Thursday, March 17, 2005

“Say it once and say it loud: I’m black, and I’m proud.”

The Movie: The Commitments, 1991 (Dick Clement, Ian La Frenais and Roddy Doyle, screenwriters, from the novel by Roddy Doyle; Alan Parker, dir.)
Who says it: Robert Arkins as Jimmy Rabbitte, aspiring roots-rock impresario
The context: Jimmy explains to his bandmates that they have the right to sing the great soul standards, because “The Irish are the blacks of Europe, Dubliners are the blacks of Ireland, and the Northside Dubliners are the blacks of Dublin.”
How to use it: To claim solidarity with an ethnic group you have no connection to.

My friend Maeve, a naturalized American who was born and raised in Dublin, can't help bridling when well-meaning Americans hear her accent and say, "Omigod, I'm Irish too!" I don't want to speak for Maeve -- maybe she'll comment here later today -- but I do see how that exchange illustrates two different ideas about what it means to "be" Irish, or "be" American.

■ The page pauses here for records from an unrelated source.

Lemma get_file_open m fd f s : c_int fd → posix_wf m s → m !! fd = Some f → on_p_table (get_file_like fd) s = (Ok f, s).
Proof. intros Hfd [Ht _] Hm. unfold on_p_table. rewrite (get_file_like_ok _ m fd Ht Hfd), Hm. by destruct s. Qed.
Lemma get_file_closed m fd s : c_int fd → posix_wf m s → m !! fd = None → on_p_table (get_file_like fd) s = (Err EBADF, s).
Proof. intros Hfd [Ht _] Hm. unfold on_p_table. rewrite (get_file_like_ok _ m fd Ht Hfd), Hm. by destruct s. Qed.
Lemma syscall_closed {A} m fd s (d : A) (k : PFile → PM (Z * A)) :
  c_int fd → posix_wf m s → m !! fd = None → syscall d (f ← on_p_table (get_file_like fd); k f) s = (Ok (- EBADF, d), s).
Proof. intros Hfd Hs Hm. unfold syscall. by erewrite M_bind_err by (by apply (get_file_closed m)). Qed.
Lemma posix_dup_call_ok m fd s v s' :
  posix_wf m s → c_int fd → syscall tt (fd ← posix_dup_fd fd; mret (fd, tt)) s = (Ok v, s') →
  ∃ m', dup_spec m fd v.1 m' ∧ posix_wf m' s'.
Proof.
  intros Hs Hfd Hr. unfold dup_spec. destruct (m !! fd) as [f|] eqn:Hm.
  - assert (triple (posix_wf m) (fd ← posix_dup_fd fd; mret (fd, tt)) (λ v s, least_free m v.1 ∧ posix_wf (<[v.1 := f]> m) s)
      (λ e s, (e = EMFILE ∧ used_below m AX_FILE_LIMIT) ∧ posix_wf m s)) as Ht.
    { eapply triple_bind; [by apply dup_triple|]. intros new. by apply triple_ret. }
    destruct (syscall_inv _ _ _ _ _ _ _ _ Ht Hs Hr) as [[Hl H]|(e & -> & [-> Hu] & H)].
    + exists (<[v.1 := f]> m). split; [by left|done].
    + exists m. split; [by right|done].
  - unfold syscall, posix_dup_fd in Hr. erewrite M_bind_err in Hr by (by erewrite M_bind_err by (by apply (get_file_closed m))).
    injection Hr as <- <-. by exists m.
Qed.
Lemma fcntl_call_ok m fd cmd arg s v s' :
  posix_wf m s → c_int fd → posix_fcntl fd cmd arg s = (Ok v, s') → ∃ m', call_spec m (CFcntl fd cmd arg) v.1 m' ∧ posix_wf m' s'.
Proof.
  intros Hs Hfd Hr. unfold posix_fcntl in Hr. cbn [call_spec]. destruct (decide (_ ∨ _)) as [Hd|Hd].
  { assert (((wrap 32 cmd =? F_DUPFD) || (wrap 32 cmd =? F_DUPFD_CLOEXEC))%bool = true) as E by (destruct Hd as [-> | ->]; done).
    cbv zeta in Hr. rewrite E in Hr. by apply (posix_dup_call_ok m fd s v s'). }
  assert (((wrap 32 cmd =? F_DUPFD) || (wrap 32 cmd =? F_DUPFD_CLOEXEC))%bool = false) as E by lia. cbv zeta in Hr. rewrite E in Hr. clear E.
  exists m. destruct (Z.eqb_spec (wrap 32 cmd) F_SETFL) as [Hc|Hc]; [|rewrite decide_False by (by intros [? _]); by injection Hr as <- <-].
  destruct (((fd =? 0) || (fd =? 1) || (fd =? 2))%bool) eqn:E2; [rewrite decide_False by lia; by injection Hr as <- <-|].
  destruct (m !! fd) as [f|] eqn:Hm.
  - rewrite decide_False by (by intros (_ & _ & ?)). unfold syscall in Hr.
    erewrite M_bind_ok in Hr by (apply (get_file_open m fd f); done). by injection Hr as <- <-.
  - rewrite decide_True by (split_and!; [done|lia|done]). rewrite (syscall_closed m) in Hr by done. by injection Hr as <- <-.
Qed.
Lemma dup2_call_ok m fd new s v s' :
  posix_wf m s → c_int fd → c_int new → posix_dup2 fd new s = (Ok v, s') → ∃ m', dup2_spec m fd new v.1 m' ∧ posix_wf m' s'.
Proof.
  intros Hs Hfd Hcn Hr. unfold posix_dup2 in Hr. unfold dup2_spec. destruct (Z.eqb_spec fd new) as [->|Hne].
  { destruct (decide (new = new)); [|done]. unfold syscall in Hr. erewrite M_bind_ok in Hr by apply posix_fcntl_getfd. injection Hr as <- <-. by exists m. }
  destruct (decide (fd = new)); [done|]. destruct (decide (0 ≤ new < AX_FILE_LIMIT)) as [Hn|Hn].
  - rewrite (as_usize_nonneg new Hcn), (proj2 (Z.leb_gt AX_FILE_LIMIT new)) in Hr by lia. destruct (m !! fd) as [f|] eqn:Hm.
    + destruct (syscall_inv _ _ _ _ _ _ _ _ (dup2_triple m fd new f Hfd Hm Hn) Hs Hr) as [(H1 & -> & H)|(e & -> & [-> [x ->]] & H)].
      * by exists (<[new := f]> m).
      * by exists m.
    + rewrite (syscall_closed m) in Hr by done. injection Hr as <- <-. by exists m.
  - assert (AX_FILE_LIMIT ≤ as_usize new) as Hl.
    { destruct (decide (0 ≤ new)); [rewrite as_usize_nonneg by done; lia|]. apply (as_usize_neg (p_table s) m new); [by destruct Hs|done|lia]. }
    rewrite (proj2 (Z.leb_le AX_FILE_LIMIT _) Hl) in Hr. injection Hr as <- <-. by exists m.
Qed.
Lemma writev_closed m fd s : c_int fd → posix_wf m s → m !! fd = None →
  ∀ iov ret, Z.of_nat (length iov) ≤ 1024 → - 14 * (1024 - Z.of_nat (length iov)) ≤ ret ≤ 0 →
  writev_loop fd iov ret s = (Ok (ret + errors_sum iov), s).
Proof.
  intros Hfd Hs Hm. induction iov as [|b iov IH]; intros ret Hl Hret; cbn [writev_loop errors_sum foldr length] in *; [by rewrite Z.add_0_r|].
  erewrite (M_bind_ok _ _ s (match b with Some _ => - EBADF | None => - EFAULT end, tt) s).
  2: { destruct b; [|done]. unfold sys_write. by rewrite (syscall_closed m). }
  cbn [fst]. rewrite wrap_i64_small by (destruct b; unfold EBADF, EFAULT; lia). rewrite IH by (destruct b; unfold EBADF, EFAULT; lia).
  unfold errors_sum. destruct b; do 2 f_equal; lia.
Qed.
Lemma seek_closed m fd o w s v s' :
  c_int fd → posix_wf m s → m !! fd = None → sys_lseek fd o w s = (Ok v, s') → v.1 = if decide (0 ≤ w ≤ 2) then - EBADF else - EINVAL.
Proof.
  intros Hfd Hs Hm. assert (File_from_fd fd s = (Err EBADF, s)) as Hf by (unfold File_from_fd; by erewrite M_bind_err by (by apply (get_file_closed m))).
  unfold sys_lseek, syscall, mbind, M_bind.
  destruct (Z.eqb_spec w 0); [|destruct (Z.eqb_spec w 1); [|destruct (Z.eqb_spec w 2)]]; cbn [mret M_ret throw];
    rewrite ?Hf; intros [= <- _]; case_decide; (done || lia).
Qed.
Lemma call_spec_ok m s c r s' :
  posix_wf m s → call_args c → run_call c s = (Ok r, s') → ∃ m', call_spec m c r m' ∧ posix_wf m' s'.
Proof.
  intros Hs Hfd. destruct c as [p fl|fd|fd|fd new|fd cmd arg|ar fd nl k|fd b|fd v k|fd o w|p nl|fd nl|p nl|b n|o n];
    cbn [run_call call_args] in *; intros (a & Hr)%fst_of_inv.
  - destruct (syscall_inv _ _ _ _ _ _ _ _ (open_triple m p fl) Hs Hr) as [(Hl & id & H0 & H)|(e & [= -> ->] & He & H)].
    + exists (<[r := PFs id]> m). split; [right; split; [exact Hl|by exists id]|exact H].
    + exists m. split; [left; split; [lia|done]|done].
  - unfold posix_close in Hr. cbn [call_spec]. destruct (decide (0 ≤ fd ≤ 2)) as [H02|H02].
    { replace ((0 <=? fd) && (fd <=? 2))%bool with true in Hr by lia. injection Hr as <- _ <-. by exists m. }
    replace ((0 <=? fd) && (fd <=? 2))%bool with false in Hr by lia.
    destruct (syscall_inv _ _ _ _ _ _ _ _ (close_triple m fd Hfd) Hs Hr) as [(Hr0 & [f Hm] & H)|(e & [= -> ->] & [Hm ->] & H)]; rewrite Hm;
      [by exists (delete fd m)|by exists m].
  - by apply (posix_dup_call_ok m fd s (r, a)).
  - destruct Hfd. by apply (dup2_call_ok m fd new s (r, a)).
  - by apply (fcntl_call_ok m fd cmd arg s (r, a)).
  - exists m. split; [split; [done|]|].
    + intros Hm. unfold sys_read in Hr. destruct nl; [by injection Hr as <- _ _|]. rewrite (syscall_closed m) in Hr by done. by injection Hr as <- _ _.
    + eapply keeps_syscall; [|exact Hs|exact Hr]. keep.
  - exists m. split; [split; [done|]|by eapply keeps_sys_write].
    intros Hm. unfold sys_write in Hr. destruct b as [l|]; [|by injection Hr as <- _ _].
    rewrite (syscall_closed m) in Hr by done. by injection Hr as <- _ _.
  - exists m. split; [split; [done|]|eapply keeps_syscall; [|exact Hs|exact Hr]; by apply keeps_sys_writev].
    intros Hm Hk. unfold sys_writev, syscall in Hr. replace ((0 <=? k) && (k <=? 1024))%bool with true in Hr by lia. cbn [negb] in Hr.
    destruct (_ <? _)%nat; [done|]. erewrite M_bind_ok in Hr by (unfold no_error; by rewrite (writev_closed m) by (done || rewrite ?length_take; lia)).
    by injection Hr as <- _ _.
  - exists m. split; [split; [done|]|eapply keeps_syscall; [|exact Hs|exact Hr]; unfold File_from_fd; keep].
    intros Hm. by apply (seek_closed m fd o w s (r, a) s').
  - exists m. split; [done|]. eapply keeps_syscall; [|exact Hs|exact Hr]. unfold open_options. case_match; [keep|].
    do 2 (apply keeps_bind; [solve [auto with keeps]|intros ?]).
    apply (keeps_try m _ (λ st, _ ← on_p_fs (File_drop _); mret (0, Some st)) (λ e, _ ← on_p_fs (File_drop _); throw e)); keep.
  - exists m. split; [split; [done|]|eapply keeps_syscall; [|exact Hs|exact Hr]; keep].
    intros Hm. unfold sys_fstat in Hr. destruct nl; [by injection Hr as <- _ _|]. rewrite (syscall_closed m) in Hr by done. by injection Hr as <- _ _.
  - exists m. split; [done|]. eapply keeps_syscall; [|exact Hs|exact Hr]. keep.
  - exists m. split; [done|]. eapply keeps_syscall; [|exact Hs|exact Hr]. keep.
  - exists m. split; [done|]. eapply keeps_syscall; [|exact Hs|exact Hr]. keep.
Qed.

The first and most universal human emotion, I think, is homesickness. We're born into this world in an act of violent separation, pushed from comfortable darkness into a bright, loud, chilly void. Many of us never recognize that free-floating sadness and anxiety for what it is: a desire simply not to be separate, to be somewhere we can call home.

People in industrialized nations have the luxury of feeling this even more strongly, because we're not so busy meeting our immediate physical needs. So we flail around trying to comfort this homesickness with all kinds of things: serial relationships, alcohol, drugs, food, television, endless activities and noise noise noise. The healthy comforts -- marriage, family, home, community -- form the basis of society.

But we Americans of Irish descent are lucky, because we get this one day a year that recognizes our exile, even if it's from a homeland that exists only in our imagination. And we give ourselves permission to medicate our pain -- which doesn't really have anything to do with Irishness -- with the beverages of our choice.

As the Pogues say, where'er we go, we celebrate the land that makes us refugees.

Happy St. Patrick's Day, y'all.


Tom Ehrenfeld said...

Great post--just seeing it made me laugh. But I must ask, for clarity's sake: the character in the movie doesn't say "blacks" does he? And can you expain, please, how the pogues got their name?

AnswerGirl said...

I think you are right about this, but can't find my DVD of "The Commitments" to check, and IMDb says "blacks." That's better, anyway, because that other word -- the word I thought I remembered -- has no place in this blog.

And you know perfectly well that "Pogues" is from "pogue mahone," which means "kiss my ass," back from the days when punks were really punks, and not just poseurs in expensive vintage clothing.

Anonymous said...

Your mother doesn't understand how in New York when I was a boy the Irish, no matter how long their families had been there, considered themselves "...a chosen people, a people set apart...". We felt that we were an oppressed people. The victims of the WASPS and the Wall Street Jews. The nuns told us that all the time. Your mother was a debutant from Westchester and was not exposed to that indoctrination. I wasn't really a punk kid from the Bronx, but I knew plenty of them.
That culture and attitude went away when Kennedy became president in 1961 and the Irish Catholics from Fordham and Georgetown took over the government, at least on the second level, but Gerry Adams still raises money in the Irish communities of Boston and New York for his bunch of Thugs.
Just remember what my Grandfather Hogan Told me, "God sent the English Kings so the Irish would go out and conquer the world".
I figured out on my own that he also invented whiskey so they wouldn't be TOO sucessful.
On this one day lets remember the Irish, "A race that God made mad, for all their wars are merry, and all theirs songs are sad".

Aldo said...

I have to agree Clair, that I'm an american of Irish decent. Although my mother's side of the family never came over to the US like she did, when I spend time over there I'm just a visitor, a guest. I'm always humbled by the way that they treat me as an Irishman, but I feel differently. I hope that when I retire, I can live in Ireland for the remaining days....

AnswerGirl said...

I've only been to Ireland once, in May 1998, when friends and I rented a house in Corofin, Co. Clare. I arrived early on a Sunday morning, before my friends were ready to face the day, so I went to Mass in Corofin's one (apparently nameless) church.
Some portion of my own family comes from that area, and I sat in a pew and thought about the fact that they had left -- in sorrow, in fear, in some last scrap of hope -- for that very reason, just so that someday some great-grandchild could return as a (relatively) wealthy American tourist.

It would dishonor their sacrifice if I weren't grateful to be American.